*Provided records*:
(* ===== verification/Errors.v ===== *)
(** * Error types ([src/src/error.rs])

    The source's [thiserror] enums; a constructor that two enums share carries
    the enum's name as a prefix.  A wrapped [std::io::Error] keeps the kind the
    program distinguishes and its text, a wrapped [serde_json::Error] its text. *)

From stdpp Require Import strings.
From S2P Require Import Prelude.

Inductive IoErrorKind := Interrupted | UnexpectedEof | InvalidData | TimedOut | OtherKind.
#[export] Instance IoErrorKind_eq_dec : EqDecision IoErrorKind.
Proof. solve_decision. Defined.
Record IoError := MkIoError { io_kind : IoErrorKind; io_message : string }.
#[export] Instance IoError_eq_dec : EqDecision IoError.
Proof. solve_decision. Defined.

Inductive Error :=
| InvalidPacket (message : string)
| CryptoError (message : string)
| NegotiationFailed (message : string)
| NoAcceptedStreams
| ConnectionFailed (message : string)
| AuthenticationFailed (message : string)
| ProtocolError (message : string)
| SetupFailed (message : string)
| AppLaunchFailed (message : string)
| Io (error : IoError)
| JsonError (message : string).
#[export] Instance Error_eq_dec : EqDecision Error.
Proof. solve_decision. Defined.

(** [Display for Error], from the [#[error(...)]] attributes. *)
Definition error_to_string (e : Error) : string :=
  match e with
  | InvalidPacket m => "invalid packet: " +:+ m
  | CryptoError m => "crypto error: " +:+ m
  | NegotiationFailed m => "negotiation failed: " +:+ m
  | NoAcceptedStreams => "no streams accepted by receiver"
  | ConnectionFailed m => "connection failed: " +:+ m
  | AuthenticationFailed m => "device authentication failed: " +:+ m
  | ProtocolError m => "protocol error: " +:+ m
  | SetupFailed m => "setup endpoint query failed: " +:+ m
  | AppLaunchFailed m => "app launch failed: " +:+ m
  | Io e => io_message e
  | JsonError m => m
  end.

Inductive EnqueueError :=
| ReachedIdSpanLimit
| FirstFrameMustBeKeyFrame
| NonMonotonicMediaTimestamp
| EmptyFrame
| EnqueueSessionClosed.
#[export] Instance EnqueueError_eq_dec : EqDecision EnqueueError.
Proof. solve_decision. Defined.

Inductive PlayoutDelayError := InvalidDelay | Unsupported | PlayoutSessionClosed.
#[export] Instance PlayoutDelayError_eq_dec : EqDecision PlayoutDelayError.
Proof. solve_decision. Defined.

Inductive SenderError :=
| SenderSessionClosed
| SenderReceiverTimedOut
| TaskFailed (message : string)
| TransportFailed (operation message : string).
#[export] Instance SenderError_eq_dec : EqDecision SenderError.
Proof. solve_decision. Defined.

*Exercise directions*:
Once you have read the records above, please copy them out exactly.

*Response area*:
(* ===== verification/Errors.v ===== *)
(** * Error types ([src/src/error.rs])

    The source's [thiserror] enums; a constructor that two enums share carries
    the enum's name as a prefix.  A wrapped [std::io::Error] keeps the kind the
    program distinguishes and its text, a wrapped [serde_json::Error] its text. *)

From stdpp Require Import strings.
From S2P Require Import Prelude.

Inductive IoErrorKind := Interrupted | UnexpectedEof | InvalidData | TimedOut | OtherKind.
#[export] Instance IoErrorKind_eq_dec : EqDecision IoErrorKind.
Proof. solve_decision. Defined.
Record IoError := MkIoError { io_kind : IoErrorKind; io_message : string }.
#[export] Instance IoError_eq_dec : EqDecision IoError.
Proof. solve_decision. Defined.

Inductive Error :=
| InvalidPacket (message : string)
| CryptoError (message : string)
| NegotiationFailed (message : string)
| NoAcceptedStreams
| ConnectionFailed (message : string)
| AuthenticationFailed (message : string)
| ProtocolError (message : string)
| SetupFailed (message : string)
| AppLaunchFailed (message : string)
| Io (error : IoError)
| JsonError (message : string).
#[export] Instance Error_eq_dec : EqDecision Error.
Proof. solve_decision. Defined.

(** [Display for Error], from the [#[error(...)]] attributes. *)
Definition error_to_string (e : Error) : string :=
  match e with
  | InvalidPacket m => "invalid packet: " +:+ m
  | CryptoError m => "crypto error: " +:+ m
  | NegotiationFailed m => "negotiation failed: " +:+ m
  | NoAcceptedStreams => "no streams accepted by receiver"
  | ConnectionFailed m => "connection failed: " +:+ m
  | AuthenticationFailed m => "device authentication failed: " +:+ m
  | ProtocolError m => "protocol error: " +:+ m
  | SetupFailed m => "setup endpoint query failed: " +:+ m
  | AppLaunchFailed m => "app launch failed: " +:+ m
  | Io e => io_message e
  | JsonError m => m
  end.

Inductive EnqueueError :=
| ReachedIdSpanLimit
| FirstFrameMustBeKeyFrame
| NonMonotonicMediaTimestamp
| EmptyFrame
| EnqueueSessionClosed.
#[export] Instance EnqueueError_eq_dec : EqDecision EnqueueError.
Proof. solve_decision. Defined.

Inductive PlayoutDelayError := InvalidDelay | Unsupported | PlayoutSessionClosed.
#[export] Instance PlayoutDelayError_eq_dec : EqDecision PlayoutDelayError.
Proof. solve_decision. Defined.

Inductive SenderError :=
| SenderSessionClosed
| SenderReceiverTimedOut
| TaskFailed (message : string)
| TransportFailed (operation message : string).
#[export] Instance SenderError_eq_dec : EqDecision SenderError.
Proof. solve_decision. Defined.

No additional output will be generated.